Every last detail was thought through. Aisle seats on the plane were booked for residents to ensure speedy access to toilets. Staff members walked with them every hour to help avoid the development of thrombosis. Arrangements were made with Shaare Zedek Medical Center in Jerusalem to accommodate any emergencies. Special salt-free, low-spice menus were arranged.

Wheelchair access was checked into, arrangements were made with police and other authorities to bring the group’s mini-bus as close as possible to sites — in the case of the Western Wall, they were dropped off at its plaza, about 50 feet away from the Kotel itself. Organizers even made sure that the box of candies distributed on the bus was sugar-free.

The cost some $1,800 per person was covered by the Hebrew Home’s board and a local fund-raising drive. Most of the residents there live off of retirement funds and social security and would not have been able to afford the trip otherwise.

Reingold hopes this trip can be used as a model for other nursing home officials who might want to take their residents on long-distance trips.

The excitement surrounding the trip began long before the group took off from New York.

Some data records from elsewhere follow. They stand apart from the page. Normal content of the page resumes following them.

Lemma claim_nonneg w u p : 0 <= claim w u p.
Proof. destruct p as [| |? []| | | |]; simpl; repeat case_decide; lia. Qed.

Lemma claims_nonneg w i ps : 0 <= total (claim w) i ps.
Proof.
  revert i. induction ps as [|p ps IH]; intros i; simpl; [lia|].
  pose proof (claim_nonneg w i p). specialize (IH (S i)). lia.
Qed.

(** A step that leaves the flag, the waiters and the items alone. *)
Lemma sq_inv_quiet q ps u p q' p' c :
  sq_inv (Pool q ps) -> ps !! u = Some p -> sq_step u q p c = Some (q', p') ->
  sq_covered (Pool q ps) = true -> sq_covered (Pool q' (<[u := p']> ps)) = true ->
  closed_ q' = closed_ q -> cond_ q' = cond_ q -> queue_ q' = queue_ q -> g_throws q' = g_throws q ->
  (forall op k, p' = Critical op k -> crit_ok q op k) ->
  (waiting p = true -> waiting p' = true \/ u ∉ cond_ q) ->
  p <> Critical sq_close CloseNotify ->
  (cond_ q <> [] -> claim (cond_ q) u p <= claim (cond_ q) u p' \/ queue_ q = []) ->
  sq_inv (Pool q' (<[u := p']> ps)).
Proof.
  intros [H1 H2 H3 H4 H5] Hp Hs Hw Hw' E1 E2 E3 E4 Hc Hwt Hn Hcl. simpl in *.
  assert (forall op k, crit_ok q op k -> crit_ok q' op k) as Hok
    by (intros op k; unfold crit_ok; destruct k; by rewrite ?E1, ?E3).
  split; simpl; rewrite ?E1, ?E2, ?E3, ?E4.
  - by eapply lock_ok_step.
  - intros v op k [(-> & <- & _)|[Hne Hv]]%insert_lookup_cases; [by apply Hok, Hc|]. by eapply Hok, H2.
  - intros v Hv. destruct (H3 v Hv) as (pv & Hpv & Hwv). destruct (decide (v = u)) as [->|Hne].
    + exists p'. split; [by eapply insert_lookup_self|]. rewrite Hp in Hpv. injection Hpv as <-.
      by destruct (Hwt Hwv).
    + exists pv. by rewrite list_lookup_insert_ne.
  - intros Hne. rewrite (total_insert _ _ _ _ _ _ Hp). simpl. specialize (H4 Hne).
    destruct (Hcl Hne) as [?|Eq]; [lia|]. rewrite Eq. simpl.
    pose proof (claims_nonneg (cond_ q) 0 (<[u := p']> ps)) as Hpos.
    rewrite (total_insert _ _ _ _ _ _ Hp) in Hpos. simpl in Hpos. lia.
  - intros Ecl Hne. destruct (H5 Ecl Hne) as [v Hv]. exists v.
    rewrite list_lookup_insert_ne; [done|]. intros ->. congruence.
Qed.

The 2,500 or so residents that remained behind joined in symbolically by tucking notes inside a mock-up version of the Western Wall put on display at the home.

At the real Western Wall, the group posed for photographs, positioned in a row, smiling and sporting their turquoise baseball hats emblazoned with the words “Chutzpa Mission.” Some leaned on canes and walkers; others sat in wheelchairs.

At 78, Rosa Tatz is the youngest of the group and it is her first trip to Israel. A survivor of Auschwitz, tears spill down her cheeks as she approaches the holiest site in Judaism.

Her fellow residents rest their hands on the massive blocks of stone, tuck notes in between the cracks and pray. She too approaches the wall. She lowers her head and then begins to sob.

“I don’t forgive, not even God, for what was done,” she says, repeating the names of those in her family who were killed in the Holocaust.

Sadie Hankin, who is about to turn 91, also was emotional at seeing the Kotel for the first time in her life.

“You think of the ones who have gone and you say a prayer for them,” said the sprightly Hankin, her white hair cut in a bob and her glasses hanging on a chord around her neck.

She says she is having the time of her life.

“I’m enjoying every bit of it — except the walking. These are very old roads, but of course they cannot get rid of them, they are even older than I am!”

The trip marks the first time anyone in her family has come to Israel.

She clasps in her hand a card given by her granddaughter Alexis, a college student in Washington, which reads — in reference to her grandmother’s trip — “When you gotta go, you gotta go.”